What you have to do —
In the listing below, the answer starts at the line that has "A) : result" and stops after the line that has "e; remote := remote"; please repeat that part exactly and nothing more.

□ □ □ □ □ □ □

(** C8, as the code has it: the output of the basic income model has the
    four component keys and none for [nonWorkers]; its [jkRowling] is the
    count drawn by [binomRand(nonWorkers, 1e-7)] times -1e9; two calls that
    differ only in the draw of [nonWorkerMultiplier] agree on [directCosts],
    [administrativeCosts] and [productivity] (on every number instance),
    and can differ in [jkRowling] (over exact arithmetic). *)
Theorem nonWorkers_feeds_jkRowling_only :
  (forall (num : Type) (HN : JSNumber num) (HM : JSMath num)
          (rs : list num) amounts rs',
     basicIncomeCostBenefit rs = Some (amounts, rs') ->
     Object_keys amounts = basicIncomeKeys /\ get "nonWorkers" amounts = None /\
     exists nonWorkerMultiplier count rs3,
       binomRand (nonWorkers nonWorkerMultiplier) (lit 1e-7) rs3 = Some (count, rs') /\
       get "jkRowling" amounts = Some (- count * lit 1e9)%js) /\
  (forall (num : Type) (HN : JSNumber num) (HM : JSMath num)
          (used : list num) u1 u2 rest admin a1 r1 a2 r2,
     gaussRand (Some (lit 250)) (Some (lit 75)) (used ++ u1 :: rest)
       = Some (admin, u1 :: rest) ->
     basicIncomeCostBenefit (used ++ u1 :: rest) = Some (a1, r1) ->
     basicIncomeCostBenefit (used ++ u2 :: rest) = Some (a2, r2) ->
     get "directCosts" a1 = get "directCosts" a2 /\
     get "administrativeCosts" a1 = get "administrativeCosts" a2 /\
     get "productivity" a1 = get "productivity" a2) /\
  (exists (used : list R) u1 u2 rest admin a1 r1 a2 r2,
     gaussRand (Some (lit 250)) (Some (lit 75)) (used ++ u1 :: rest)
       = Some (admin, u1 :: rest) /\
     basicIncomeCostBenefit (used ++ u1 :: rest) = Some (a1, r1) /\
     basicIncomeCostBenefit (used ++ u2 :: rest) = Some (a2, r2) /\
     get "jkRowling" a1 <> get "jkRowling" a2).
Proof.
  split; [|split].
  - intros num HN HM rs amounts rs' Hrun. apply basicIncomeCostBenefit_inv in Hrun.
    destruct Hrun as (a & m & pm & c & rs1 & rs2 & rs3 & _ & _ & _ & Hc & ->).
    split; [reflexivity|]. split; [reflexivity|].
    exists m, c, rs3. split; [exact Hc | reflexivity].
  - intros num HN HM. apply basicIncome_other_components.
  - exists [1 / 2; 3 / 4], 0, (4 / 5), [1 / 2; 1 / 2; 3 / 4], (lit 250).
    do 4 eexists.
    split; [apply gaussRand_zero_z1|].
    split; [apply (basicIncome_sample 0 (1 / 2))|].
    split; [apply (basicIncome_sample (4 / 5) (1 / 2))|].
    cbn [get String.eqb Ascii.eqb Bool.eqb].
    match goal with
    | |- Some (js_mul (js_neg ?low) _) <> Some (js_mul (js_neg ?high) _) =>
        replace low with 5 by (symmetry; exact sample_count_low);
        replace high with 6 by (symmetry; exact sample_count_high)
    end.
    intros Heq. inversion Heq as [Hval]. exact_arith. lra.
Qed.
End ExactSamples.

□ □ □ □ □ □ □

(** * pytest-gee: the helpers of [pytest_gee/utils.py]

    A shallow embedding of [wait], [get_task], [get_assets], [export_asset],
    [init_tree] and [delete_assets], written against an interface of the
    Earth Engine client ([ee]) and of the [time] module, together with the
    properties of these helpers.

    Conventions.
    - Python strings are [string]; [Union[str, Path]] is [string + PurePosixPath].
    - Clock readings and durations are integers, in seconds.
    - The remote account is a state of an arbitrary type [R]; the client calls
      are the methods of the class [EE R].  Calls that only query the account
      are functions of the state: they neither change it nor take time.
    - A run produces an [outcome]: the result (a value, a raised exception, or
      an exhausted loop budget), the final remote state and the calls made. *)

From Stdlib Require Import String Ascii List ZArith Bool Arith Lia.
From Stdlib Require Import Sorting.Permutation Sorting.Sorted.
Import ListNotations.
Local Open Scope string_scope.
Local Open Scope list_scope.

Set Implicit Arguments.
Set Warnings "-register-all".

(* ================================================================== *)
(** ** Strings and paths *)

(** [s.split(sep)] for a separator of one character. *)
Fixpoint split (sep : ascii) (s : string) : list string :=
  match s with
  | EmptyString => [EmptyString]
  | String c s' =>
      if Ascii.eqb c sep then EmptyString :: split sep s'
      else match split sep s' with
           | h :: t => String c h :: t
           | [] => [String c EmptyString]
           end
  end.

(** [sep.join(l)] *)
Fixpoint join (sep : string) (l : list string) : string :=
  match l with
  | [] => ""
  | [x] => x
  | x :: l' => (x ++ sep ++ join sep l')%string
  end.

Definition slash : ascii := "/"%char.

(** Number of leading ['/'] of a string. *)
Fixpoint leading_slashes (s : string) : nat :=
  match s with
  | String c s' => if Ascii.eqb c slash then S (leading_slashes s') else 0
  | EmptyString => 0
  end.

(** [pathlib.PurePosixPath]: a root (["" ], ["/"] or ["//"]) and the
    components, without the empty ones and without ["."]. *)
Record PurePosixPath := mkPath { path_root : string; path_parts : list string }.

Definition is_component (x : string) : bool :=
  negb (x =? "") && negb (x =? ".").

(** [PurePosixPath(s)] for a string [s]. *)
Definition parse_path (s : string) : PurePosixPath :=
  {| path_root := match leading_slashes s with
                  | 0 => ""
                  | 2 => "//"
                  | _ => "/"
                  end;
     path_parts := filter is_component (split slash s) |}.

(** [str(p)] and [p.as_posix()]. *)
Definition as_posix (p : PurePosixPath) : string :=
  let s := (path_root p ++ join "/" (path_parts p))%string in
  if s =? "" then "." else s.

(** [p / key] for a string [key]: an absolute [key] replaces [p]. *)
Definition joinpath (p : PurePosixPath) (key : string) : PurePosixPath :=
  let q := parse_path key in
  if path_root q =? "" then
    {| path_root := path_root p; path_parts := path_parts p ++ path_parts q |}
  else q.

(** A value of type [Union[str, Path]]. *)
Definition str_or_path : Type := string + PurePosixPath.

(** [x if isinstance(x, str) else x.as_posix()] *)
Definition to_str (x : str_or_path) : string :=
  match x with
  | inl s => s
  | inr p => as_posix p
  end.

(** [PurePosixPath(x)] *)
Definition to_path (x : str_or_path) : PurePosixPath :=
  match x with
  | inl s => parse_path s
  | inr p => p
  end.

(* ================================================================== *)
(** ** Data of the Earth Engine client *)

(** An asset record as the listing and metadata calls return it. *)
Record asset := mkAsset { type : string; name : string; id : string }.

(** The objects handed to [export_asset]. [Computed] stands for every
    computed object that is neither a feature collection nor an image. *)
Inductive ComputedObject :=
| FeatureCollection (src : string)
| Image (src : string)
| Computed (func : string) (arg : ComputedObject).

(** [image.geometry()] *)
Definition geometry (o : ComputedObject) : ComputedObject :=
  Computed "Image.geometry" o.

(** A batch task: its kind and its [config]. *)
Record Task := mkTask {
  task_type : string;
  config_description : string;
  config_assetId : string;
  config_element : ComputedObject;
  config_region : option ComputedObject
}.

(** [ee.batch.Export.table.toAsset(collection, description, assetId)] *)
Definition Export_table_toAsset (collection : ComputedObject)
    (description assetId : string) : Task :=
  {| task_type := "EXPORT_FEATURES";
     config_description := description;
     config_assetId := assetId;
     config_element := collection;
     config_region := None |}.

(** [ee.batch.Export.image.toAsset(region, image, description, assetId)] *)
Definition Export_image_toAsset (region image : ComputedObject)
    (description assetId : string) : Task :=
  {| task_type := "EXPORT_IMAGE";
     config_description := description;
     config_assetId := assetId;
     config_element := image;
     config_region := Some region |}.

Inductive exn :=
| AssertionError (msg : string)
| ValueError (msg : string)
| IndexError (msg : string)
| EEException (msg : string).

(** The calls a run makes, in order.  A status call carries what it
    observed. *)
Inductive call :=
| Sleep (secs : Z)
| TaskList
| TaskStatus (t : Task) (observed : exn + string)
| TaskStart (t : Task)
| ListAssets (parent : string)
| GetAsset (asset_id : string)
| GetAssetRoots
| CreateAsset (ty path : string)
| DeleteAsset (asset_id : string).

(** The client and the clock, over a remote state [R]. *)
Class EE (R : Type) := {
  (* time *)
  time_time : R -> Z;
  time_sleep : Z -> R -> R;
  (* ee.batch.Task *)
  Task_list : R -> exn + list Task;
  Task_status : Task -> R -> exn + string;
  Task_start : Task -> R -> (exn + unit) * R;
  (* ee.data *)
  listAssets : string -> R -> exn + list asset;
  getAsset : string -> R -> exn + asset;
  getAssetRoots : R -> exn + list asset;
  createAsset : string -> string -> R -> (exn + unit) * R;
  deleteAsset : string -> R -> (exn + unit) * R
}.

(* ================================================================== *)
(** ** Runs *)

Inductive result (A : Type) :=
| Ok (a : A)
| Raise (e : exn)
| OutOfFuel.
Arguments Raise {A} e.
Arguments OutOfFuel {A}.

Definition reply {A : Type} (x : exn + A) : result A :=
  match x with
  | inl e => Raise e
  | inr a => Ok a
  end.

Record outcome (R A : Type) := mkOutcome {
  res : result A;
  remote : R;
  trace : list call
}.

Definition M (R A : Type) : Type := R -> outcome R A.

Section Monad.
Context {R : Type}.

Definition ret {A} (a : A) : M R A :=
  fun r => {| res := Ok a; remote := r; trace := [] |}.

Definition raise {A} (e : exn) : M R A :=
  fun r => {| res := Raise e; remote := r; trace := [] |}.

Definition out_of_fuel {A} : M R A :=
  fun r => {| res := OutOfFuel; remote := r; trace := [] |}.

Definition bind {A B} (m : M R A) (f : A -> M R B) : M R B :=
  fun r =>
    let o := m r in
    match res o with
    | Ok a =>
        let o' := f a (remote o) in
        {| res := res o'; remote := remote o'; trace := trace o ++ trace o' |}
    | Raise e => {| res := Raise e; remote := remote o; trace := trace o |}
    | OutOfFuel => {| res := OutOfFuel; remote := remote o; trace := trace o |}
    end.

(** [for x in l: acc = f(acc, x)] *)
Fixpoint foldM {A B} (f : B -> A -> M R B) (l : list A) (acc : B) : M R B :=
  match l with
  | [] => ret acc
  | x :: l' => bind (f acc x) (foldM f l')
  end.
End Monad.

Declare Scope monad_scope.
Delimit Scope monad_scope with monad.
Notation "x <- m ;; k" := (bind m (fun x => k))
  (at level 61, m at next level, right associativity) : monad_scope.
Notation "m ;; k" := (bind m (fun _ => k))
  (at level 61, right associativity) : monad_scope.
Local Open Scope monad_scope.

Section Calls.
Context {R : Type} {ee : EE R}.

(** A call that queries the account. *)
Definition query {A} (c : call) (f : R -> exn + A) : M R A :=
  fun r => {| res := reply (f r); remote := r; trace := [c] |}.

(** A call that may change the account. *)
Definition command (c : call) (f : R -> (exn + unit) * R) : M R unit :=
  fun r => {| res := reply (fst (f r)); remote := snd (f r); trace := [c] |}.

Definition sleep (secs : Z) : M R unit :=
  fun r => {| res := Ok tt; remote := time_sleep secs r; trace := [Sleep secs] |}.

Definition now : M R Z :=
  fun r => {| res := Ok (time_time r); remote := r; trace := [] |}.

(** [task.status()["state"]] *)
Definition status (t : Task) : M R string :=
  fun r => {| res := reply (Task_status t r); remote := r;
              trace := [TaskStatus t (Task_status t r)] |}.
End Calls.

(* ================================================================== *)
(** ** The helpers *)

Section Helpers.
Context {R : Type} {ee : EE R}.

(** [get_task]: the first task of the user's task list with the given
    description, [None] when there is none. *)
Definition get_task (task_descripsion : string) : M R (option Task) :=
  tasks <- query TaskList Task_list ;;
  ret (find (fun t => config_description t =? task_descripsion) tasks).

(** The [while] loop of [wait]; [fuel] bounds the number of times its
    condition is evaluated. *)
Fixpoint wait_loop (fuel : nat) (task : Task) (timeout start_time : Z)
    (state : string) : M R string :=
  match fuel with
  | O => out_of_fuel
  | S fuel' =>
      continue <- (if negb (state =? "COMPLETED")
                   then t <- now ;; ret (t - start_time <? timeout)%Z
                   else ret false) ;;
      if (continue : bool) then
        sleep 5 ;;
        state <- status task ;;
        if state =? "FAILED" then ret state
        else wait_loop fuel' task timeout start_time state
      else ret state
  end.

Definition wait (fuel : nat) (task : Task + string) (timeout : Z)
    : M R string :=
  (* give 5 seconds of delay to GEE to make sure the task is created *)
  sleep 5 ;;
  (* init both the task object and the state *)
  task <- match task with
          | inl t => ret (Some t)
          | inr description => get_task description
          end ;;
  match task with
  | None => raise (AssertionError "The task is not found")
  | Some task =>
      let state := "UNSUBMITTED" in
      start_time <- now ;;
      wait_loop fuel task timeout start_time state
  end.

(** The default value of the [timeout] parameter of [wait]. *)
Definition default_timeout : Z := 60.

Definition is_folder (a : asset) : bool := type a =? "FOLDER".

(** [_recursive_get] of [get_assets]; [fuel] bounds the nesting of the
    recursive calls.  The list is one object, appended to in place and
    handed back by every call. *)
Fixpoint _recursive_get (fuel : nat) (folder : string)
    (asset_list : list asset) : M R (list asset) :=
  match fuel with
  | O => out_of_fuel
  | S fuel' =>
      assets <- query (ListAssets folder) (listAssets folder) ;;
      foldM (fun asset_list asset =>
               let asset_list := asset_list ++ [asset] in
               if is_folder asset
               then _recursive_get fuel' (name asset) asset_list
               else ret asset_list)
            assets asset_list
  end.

□ □ □ □ □ □ □

Problem solution —
Definition reply {A : Type} (x : exn + A) : result A :=
  match x with
  | inl e => Raise e
  | inr a => Ok a
  end.

Record outcome (R A : Type) := mkOutcome {
  res : result A;
  remote : R;
  trace : list call
}.

Definition M (R A : Type) : Type := R -> outcome R A.

Section Monad.
Context {R : Type}.

Definition ret {A} (a : A) : M R A :=
  fun r => {| res := Ok a; remote := r; trace := [] |}.

Definition raise {A} (e : exn) : M R A :=
  fun r => {| res := Raise e; remote := r; trace := [] |}.

Definition out_of_fuel {A} : M R A :=
  fun r => {| res := OutOfFuel; remote := r; trace := [] |}.

Definition bind {A B} (m : M R A) (f : A -> M R B) : M R B :=
  fun r =>
    let o := m r in
    match res o with
    | Ok a =>
        let o' := f a (remote o) in
        {| res := res o'; remote := remote o'; trace := trace o ++ trace o' |}
    | Raise e => {| res := Raise e; remote := remote o; trace := trace o |}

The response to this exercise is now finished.